__Task to complete__: Write the entries out again. Each one must match exactly.

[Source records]
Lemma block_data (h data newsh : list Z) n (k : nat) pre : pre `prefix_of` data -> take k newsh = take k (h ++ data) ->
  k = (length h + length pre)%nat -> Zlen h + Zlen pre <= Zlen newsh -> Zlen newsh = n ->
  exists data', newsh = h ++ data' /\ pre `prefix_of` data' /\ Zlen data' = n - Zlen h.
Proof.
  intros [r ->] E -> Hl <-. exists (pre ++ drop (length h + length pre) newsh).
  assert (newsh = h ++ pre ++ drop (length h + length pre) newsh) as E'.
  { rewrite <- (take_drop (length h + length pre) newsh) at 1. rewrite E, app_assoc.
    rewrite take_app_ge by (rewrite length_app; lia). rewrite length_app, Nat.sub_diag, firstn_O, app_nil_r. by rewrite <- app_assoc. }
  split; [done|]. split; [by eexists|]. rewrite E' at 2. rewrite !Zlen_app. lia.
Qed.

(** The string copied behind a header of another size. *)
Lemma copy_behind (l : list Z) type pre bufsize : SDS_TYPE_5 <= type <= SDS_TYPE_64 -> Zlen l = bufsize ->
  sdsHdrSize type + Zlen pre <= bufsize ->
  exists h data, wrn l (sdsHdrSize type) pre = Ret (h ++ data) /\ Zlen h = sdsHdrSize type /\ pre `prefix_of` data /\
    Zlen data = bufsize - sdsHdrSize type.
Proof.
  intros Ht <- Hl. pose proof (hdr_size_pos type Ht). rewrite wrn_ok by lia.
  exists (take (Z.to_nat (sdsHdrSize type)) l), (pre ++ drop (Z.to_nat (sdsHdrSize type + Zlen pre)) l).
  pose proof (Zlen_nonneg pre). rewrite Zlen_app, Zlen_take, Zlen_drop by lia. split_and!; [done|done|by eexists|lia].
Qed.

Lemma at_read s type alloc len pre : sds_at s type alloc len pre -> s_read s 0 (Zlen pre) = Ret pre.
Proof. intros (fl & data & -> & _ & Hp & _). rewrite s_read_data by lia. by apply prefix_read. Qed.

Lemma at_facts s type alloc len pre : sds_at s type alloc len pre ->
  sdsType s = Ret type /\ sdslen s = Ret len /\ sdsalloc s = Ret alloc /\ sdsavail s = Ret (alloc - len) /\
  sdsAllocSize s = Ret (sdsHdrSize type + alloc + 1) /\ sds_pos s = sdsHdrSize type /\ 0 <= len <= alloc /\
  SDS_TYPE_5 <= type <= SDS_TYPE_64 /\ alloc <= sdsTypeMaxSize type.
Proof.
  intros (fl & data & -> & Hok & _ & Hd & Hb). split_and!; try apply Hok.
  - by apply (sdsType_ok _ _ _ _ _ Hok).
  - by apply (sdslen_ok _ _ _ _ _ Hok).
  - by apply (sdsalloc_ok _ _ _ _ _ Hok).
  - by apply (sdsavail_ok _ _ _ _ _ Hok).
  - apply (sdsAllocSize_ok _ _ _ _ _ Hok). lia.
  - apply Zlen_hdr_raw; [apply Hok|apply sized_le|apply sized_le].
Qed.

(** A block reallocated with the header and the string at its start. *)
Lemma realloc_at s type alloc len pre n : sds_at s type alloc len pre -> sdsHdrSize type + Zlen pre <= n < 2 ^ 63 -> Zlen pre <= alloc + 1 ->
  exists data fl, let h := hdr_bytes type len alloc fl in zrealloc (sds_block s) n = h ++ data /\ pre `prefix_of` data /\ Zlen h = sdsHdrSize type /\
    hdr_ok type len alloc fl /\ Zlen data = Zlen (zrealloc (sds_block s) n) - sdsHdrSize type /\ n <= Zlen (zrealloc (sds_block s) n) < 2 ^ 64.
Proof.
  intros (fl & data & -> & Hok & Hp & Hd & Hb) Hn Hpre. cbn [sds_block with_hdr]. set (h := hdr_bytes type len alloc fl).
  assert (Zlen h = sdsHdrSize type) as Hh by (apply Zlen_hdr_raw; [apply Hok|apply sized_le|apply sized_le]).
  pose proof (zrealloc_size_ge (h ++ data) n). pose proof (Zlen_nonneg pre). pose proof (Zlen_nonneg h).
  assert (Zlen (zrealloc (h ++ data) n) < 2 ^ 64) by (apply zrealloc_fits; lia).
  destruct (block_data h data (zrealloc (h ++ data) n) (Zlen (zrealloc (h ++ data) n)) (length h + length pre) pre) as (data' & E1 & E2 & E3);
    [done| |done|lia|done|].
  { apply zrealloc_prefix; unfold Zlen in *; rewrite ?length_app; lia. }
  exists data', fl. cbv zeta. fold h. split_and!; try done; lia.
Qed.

__Written answer__:
Lemma block_data (h data newsh : list Z) n (k : nat) pre : pre `prefix_of` data -> take k newsh = take k (h ++ data) ->
  k = (length h + length pre)%nat -> Zlen h + Zlen pre <= Zlen newsh -> Zlen newsh = n ->
  exists data', newsh = h ++ data' /\ pre `prefix_of` data' /\ Zlen data' = n - Zlen h.
Proof.
  intros [r ->] E -> Hl <-. exists (pre ++ drop (length h + length pre) newsh).
  assert (newsh = h ++ pre ++ drop (length h + length pre) newsh) as E'.
  { rewrite <- (take_drop (length h + length pre) newsh) at 1. rewrite E, app_assoc.
    rewrite take_app_ge by (rewrite length_app; lia). rewrite length_app, Nat.sub_diag, firstn_O, app_nil_r. by rewrite <- app_assoc. }
  split; [done|]. split; [by eexists|]. rewrite E' at 2. rewrite !Zlen_app. lia.
Qed.

(** The string copied behind a header of another size. *)
Lemma copy_behind (l : list Z) type pre bufsize : SDS_TYPE_5 <= type <= SDS_TYPE_64 -> Zlen l = bufsize ->
  sdsHdrSize type + Zlen pre <= bufsize ->
  exists h data, wrn l (sdsHdrSize type) pre = Ret (h ++ data) /\ Zlen h = sdsHdrSize type /\ pre `prefix_of` data /\
    Zlen data = bufsize - sdsHdrSize type.
Proof.
  intros Ht <- Hl. pose proof (hdr_size_pos type Ht). rewrite wrn_ok by lia.
  exists (take (Z.to_nat (sdsHdrSize type)) l), (pre ++ drop (Z.to_nat (sdsHdrSize type + Zlen pre)) l).
  pose proof (Zlen_nonneg pre). rewrite Zlen_app, Zlen_take, Zlen_drop by lia. split_and!; [done|done|by eexists|lia].
Qed.

Lemma at_read s type alloc len pre : sds_at s type alloc len pre -> s_read s 0 (Zlen pre) = Ret pre.
Proof. intros (fl & data & -> & _ & Hp & _). rewrite s_read_data by lia. by apply prefix_read. Qed.

Lemma at_facts s type alloc len pre : sds_at s type alloc len pre ->
  sdsType s = Ret type /\ sdslen s = Ret len /\ sdsalloc s = Ret alloc /\ sdsavail s = Ret (alloc - len) /\
  sdsAllocSize s = Ret (sdsHdrSize type + alloc + 1) /\ sds_pos s = sdsHdrSize type /\ 0 <= len <= alloc /\
  SDS_TYPE_5 <= type <= SDS_TYPE_64 /\ alloc <= sdsTypeMaxSize type.
Proof.
  intros (fl & data & -> & Hok & _ & Hd & Hb). split_and!; try apply Hok.
  - by apply (sdsType_ok _ _ _ _ _ Hok).
  - by apply (sdslen_ok _ _ _ _ _ Hok).
  - by apply (sdsalloc_ok _ _ _ _ _ Hok).
  - by apply (sdsavail_ok _ _ _ _ _ Hok).
  - apply (sdsAllocSize_ok _ _ _ _ _ Hok). lia.
  - apply Zlen_hdr_raw; [apply Hok|apply sized_le|apply sized_le].
Qed.

(** A block reallocated with the header and the string at its start. *)
Lemma realloc_at s type alloc len pre n : sds_at s type alloc len pre -> sdsHdrSize type + Zlen pre <= n < 2 ^ 63 -> Zlen pre <= alloc + 1 ->
  exists data fl, let h := hdr_bytes type len alloc fl in zrealloc (sds_block s) n = h ++ data /\ pre `prefix_of` data /\ Zlen h = sdsHdrSize type /\
    hdr_ok type len alloc fl /\ Zlen data = Zlen (zrealloc (sds_block s) n) - sdsHdrSize type /\ n <= Zlen (zrealloc (sds_block s) n) < 2 ^ 64.
Proof.
  intros (fl & data & -> & Hok & Hp & Hd & Hb) Hn Hpre. cbn [sds_block with_hdr]. set (h := hdr_bytes type len alloc fl).
  assert (Zlen h = sdsHdrSize type) as Hh by (apply Zlen_hdr_raw; [apply Hok|apply sized_le|apply sized_le]).
  pose proof (zrealloc_size_ge (h ++ data) n). pose proof (Zlen_nonneg pre). pose proof (Zlen_nonneg h).
  assert (Zlen (zrealloc (h ++ data) n) < 2 ^ 64) by (apply zrealloc_fits; lia).
  destruct (block_data h data (zrealloc (h ++ data) n) (Zlen (zrealloc (h ++ data) n)) (length h + length pre) pre) as (data' & E1 & E2 & E3);
    [done| |done|lia|done|].
  { apply zrealloc_prefix; unfold Zlen in *; rewrite ?length_app; lia. }
  exists data', fl. cbv zeta. fold h. split_and!; try done; lia.
Qed.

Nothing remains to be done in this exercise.